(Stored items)
......

(** C39.  Consistent hashing finds the right shard: on a shim built from any
    environment and after any operations, the ring holds exactly the virtual
    nodes of the registered shards, and [route_hash] answers with the shard of
    the next virtual node clockwise from the key's hash (wrapping to the first)
    when that shard is healthy, with the "unhealthy" error when it is not, and
    with "no shards" exactly when there is no virtual node; it never reports a
    missing shard. *)
Theorem route_hash_owner env os key :
  let s := (sharding_run (new_sharding env) os).2 in
  (∀ p, p ∈ hash_ring s ↔ is_vnode s p) ∧
  match route_hash s key with
  | Ok (sid, addr) =>
      ∃ p sh, ring_owner (hash_ring s) (hash_key key) p ∧ pt_shard p = sid ∧
              shards s !! sid = Some sh ∧ address sh = addr ∧ healthy sh = true
  | Err msg =>
      (hash_ring s = [] ∧ msg = "No shards available in hash ring") ∨
      ∃ p sh, ring_owner (hash_ring s) (hash_key key) p ∧
              shards s !! pt_shard p = Some sh ∧ healthy sh = false ∧
              msg = "Shard " +:+ pretty (pt_shard p) +:+ " is unhealthy"
  end.
Proof.
  intros s. assert (sharding_inv s) as Hinv by apply sharding_inv_run, sharding_inv_new.
  split; [apply (inv_ring _ Hinv)|].
  destruct (route_hash_cases s key Hinv) as [[Hne ->]|(p & sh & Hp & Hsh & ->)]; [by left|].
  destruct (healthy sh) eqn:Hh; [|right]; exists p, sh; done.
Qed.

(** *** Stability of the ring *)

Definition hash_inj (ring : list HashRingPoint) : Prop :=
  ∀ p q, p ∈ ring → q ∈ ring → pt_hash p = pt_hash q → p = q.

Lemma ring_owner_unique ring h p q :
  hash_inj ring → ring_owner ring h p → ring_owner ring h q → p = q.
Proof.
  intros Hinj [Hp [[Hph Hpm]|[Hpa Hpm]]] [Hq [[Hqh Hqm]|[Hqa Hqm]]]; apply Hinj; try done.
  - specialize (Hpm q Hq Hqh). specialize (Hqm p Hp Hph). lia.
  - specialize (Hqa p Hp). lia.
  - specialize (Hpa q Hq). lia.
  - specialize (Hpm q Hq). specialize (Hqm p Hp). lia.
Qed.

Lemma ring_owner_subset ring ring' h p :
  ring_owner ring' h p → p ∈ ring → ring ⊆ ring' → ring_owner ring h p.
Proof. intros [_ Hp] Hin Hsub. split; [done|]. destruct Hp as [[? Hm]|[Ha Hm]]; [left|right]; eauto 10. Qed.

Lemma new_sharding_lookup env sid :
  Z.of_nat (length (sharding_addresses env)) ≤ 2 ^ 32 →
  shards (new_sharding env) !! sid =
  if decide (0 ≤ sid < Z.of_nat (length (sharding_addresses env)))
  then (λ addr, mkShardMapping sid addr None None true) <$>
         sharding_addresses env !! Z.to_nat sid
  else None.
Proof.
  intros Hlen. change (shards _) with (register_shards 0 (sharding_addresses env) ∅).
  rewrite register_shards_lookup by (simpl; lia). simpl. by rewrite lookup_empty, Z.sub_0_r.
Qed.

(** The second configuration of the theorem below, against the first. *)
Section added_shard.
Context (env env' : environment) (a : string).
Context (Haddr : sharding_addresses env' = sharding_addresses env ++ [a]).
Context (Hvn : vnodes (new_sharding env') = vnodes (new_sharding env)).
Context (Hlen : Z.of_nat (length (sharding_addresses env')) ≤ 2 ^ 32).
Let n : Z := Z.of_nat (length (sharding_addresses env)).

Lemma added_shard_lookup sid :
  shards (new_sharding env') !! sid =
  if decide (sid = n) then Some (mkShardMapping n a None None true)
  else shards (new_sharding env) !! sid.
Proof.
  assert (length (sharding_addresses env') = S (length (sharding_addresses env))) as Hlen'
    by (rewrite Haddr, length_app; simpl; lia).
  rewrite !new_sharding_lookup by lia. rewrite Hlen', Haddr. unfold n.
  destruct (decide (sid = Z.of_nat (length (sharding_addresses env)))) as [->|Hne].
  - rewrite decide_True by lia. rewrite lookup_app_r by lia. by rewrite Nat2Z.id, Nat.sub_diag.
  - destruct (decide (0 ≤ sid < Z.of_nat (length (sharding_addresses env)))).
    + rewrite decide_True by lia. by rewrite lookup_app_l by lia.
    + by rewrite decide_False by lia.
Qed.

Lemma old_shard_lookup : shards (new_sharding env) !! n = None.
Proof.
  pose proof (length_app (sharding_addresses env) [a]) as Hl. rewrite <-Haddr in Hl.
  unfold n. by rewrite new_sharding_lookup, decide_False by lia.
Qed.

Lemma added_shard_ring p :
  p ∈ hash_ring (new_sharding env) ↔ p ∈ hash_ring (new_sharding env') ∧ pt_shard p ≠ n.
Proof.
  rewrite (inv_ring _ (sharding_inv_new env)), (inv_ring _ (sharding_inv_new env')).
  unfold is_vnode. rewrite Hvn, added_shard_lookup. case_decide as Hd; [|tauto].
  rewrite Hd, old_shard_lookup. split; [by intros (? & ? & ? & _)|by intros [_ []]].
Qed.
End added_shard.

(** Adding a shard moves keys only to it: take two configurations with the
    same number of virtual nodes, the second with one more address at the end.
    If no two virtual nodes of the larger ring have the same hash, every key is
    either routed by both to the same shard and address, or by the second to the
    new shard. *)
Theorem added_shard_only_attracts env env' a key :
  sharding_addresses env' = sharding_addresses env ++ [a] →
  vnodes (new_sharding env') = vnodes (new_sharding env) →
  Z.of_nat (length (sharding_addresses env')) ≤ 2 ^ 32 →
  NoDup (pt_hash <$> hash_ring (new_sharding env')) →
  hash_ring (new_sharding env) ≠ [] →
  route_hash (new_sharding env') key = route_hash (new_sharding env) key ∨
  route_hash (new_sharding env') key = Ok (Z.of_nat (length (sharding_addresses env)), a).
Proof.
  intros Haddr Hvn Hlen Hnd Hne.
  pose proof (added_shard_ring env env' a Haddr Hvn Hlen) as Hring.
  pose proof (added_shard_lookup env env' a Haddr Hlen) as Hlookup.
  set (n := Z.of_nat (length (sharding_addresses env))) in *.
  assert (hash_inj (hash_ring (new_sharding env))) as Hinj.
  { intros p q [Hp _]%Hring [Hq _]%Hring. by apply (NoDup_fmap_inj_in pt_hash _ p q Hnd). }
  destruct (route_hash_cases _ key (sharding_inv_new env)) as [[? _]|(p & sh & Hp & Hsh & ->)]; [done|].
  destruct (route_hash_cases _ key (sharding_inv_new env')) as [[Hnil _]|(p' & sh' & Hp' & Hsh' & ->)].
  { exfalso. destruct Hp as [[Hin _]%Hring _]. rewrite Hnil in Hin. by apply elem_of_nil in Hin. }
  rewrite Hlookup in Hsh'. case_decide as Hd; [right; injection Hsh' as <-; by rewrite Hd|left].
  assert (p' = p) as ->; [|by rewrite Hsh in Hsh'; injection Hsh' as <-].
  eapply (ring_owner_unique _ _ _ _ Hinj); [|done].
  eapply (ring_owner_subset _ _ _ _ Hp'); [apply Hring; split; [apply Hp'|done]|].
  by intros q [Hq _]%Hring.
Qed.

(** ** Range routing and counters *)

(** The first shard found is one whose range holds the value. *)
Lemma route_range_cases s key val :
  parse_i64 key = Some val →
  (∃ sid sh, shards s !! sid = Some sh ∧ in_range val sh = true ∧
             route_range s key = Ok (shard_id sh, address sh)) ∨
  (∀ sid sh, shards s !! sid = Some sh → in_range val sh = false) ∧
  route_range s key = Err ("No shard found for range value: " +:+ pretty val).
Proof.
  intros Hval. unfold route_range. rewrite Hval.
  destruct (List.find _ _) as [sh|] eqn:Hf; [left|right].
  - apply find_some in Hf as [Hin%list_elem_of_In Hr].
    apply list_elem_of_fmap in Hin as ([sid sh'] & -> & Hin%elem_of_hash_iter). eauto.
  - split; [|done]. intros sid sh Hsh. apply (find_none _ _ Hf), list_elem_of_In.
    apply list_elem_of_fmap. exists (sid, sh). by rewrite elem_of_hash_iter.
Qed.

......

> [Your task]: Copy out the lines above exactly, beginning at the one that contains "environment and after" and ending at the one that contains "when that shard".

> [Output of the exercise]:
    environment and after any operations, the ring holds exactly the virtual
    nodes of the registered shards, and [route_hash] answers with the shard of
    the next virtual node clockwise from the key's hash (wrapping to the first)
    when that shard is healthy, with the "unhealthy" error when it is not, and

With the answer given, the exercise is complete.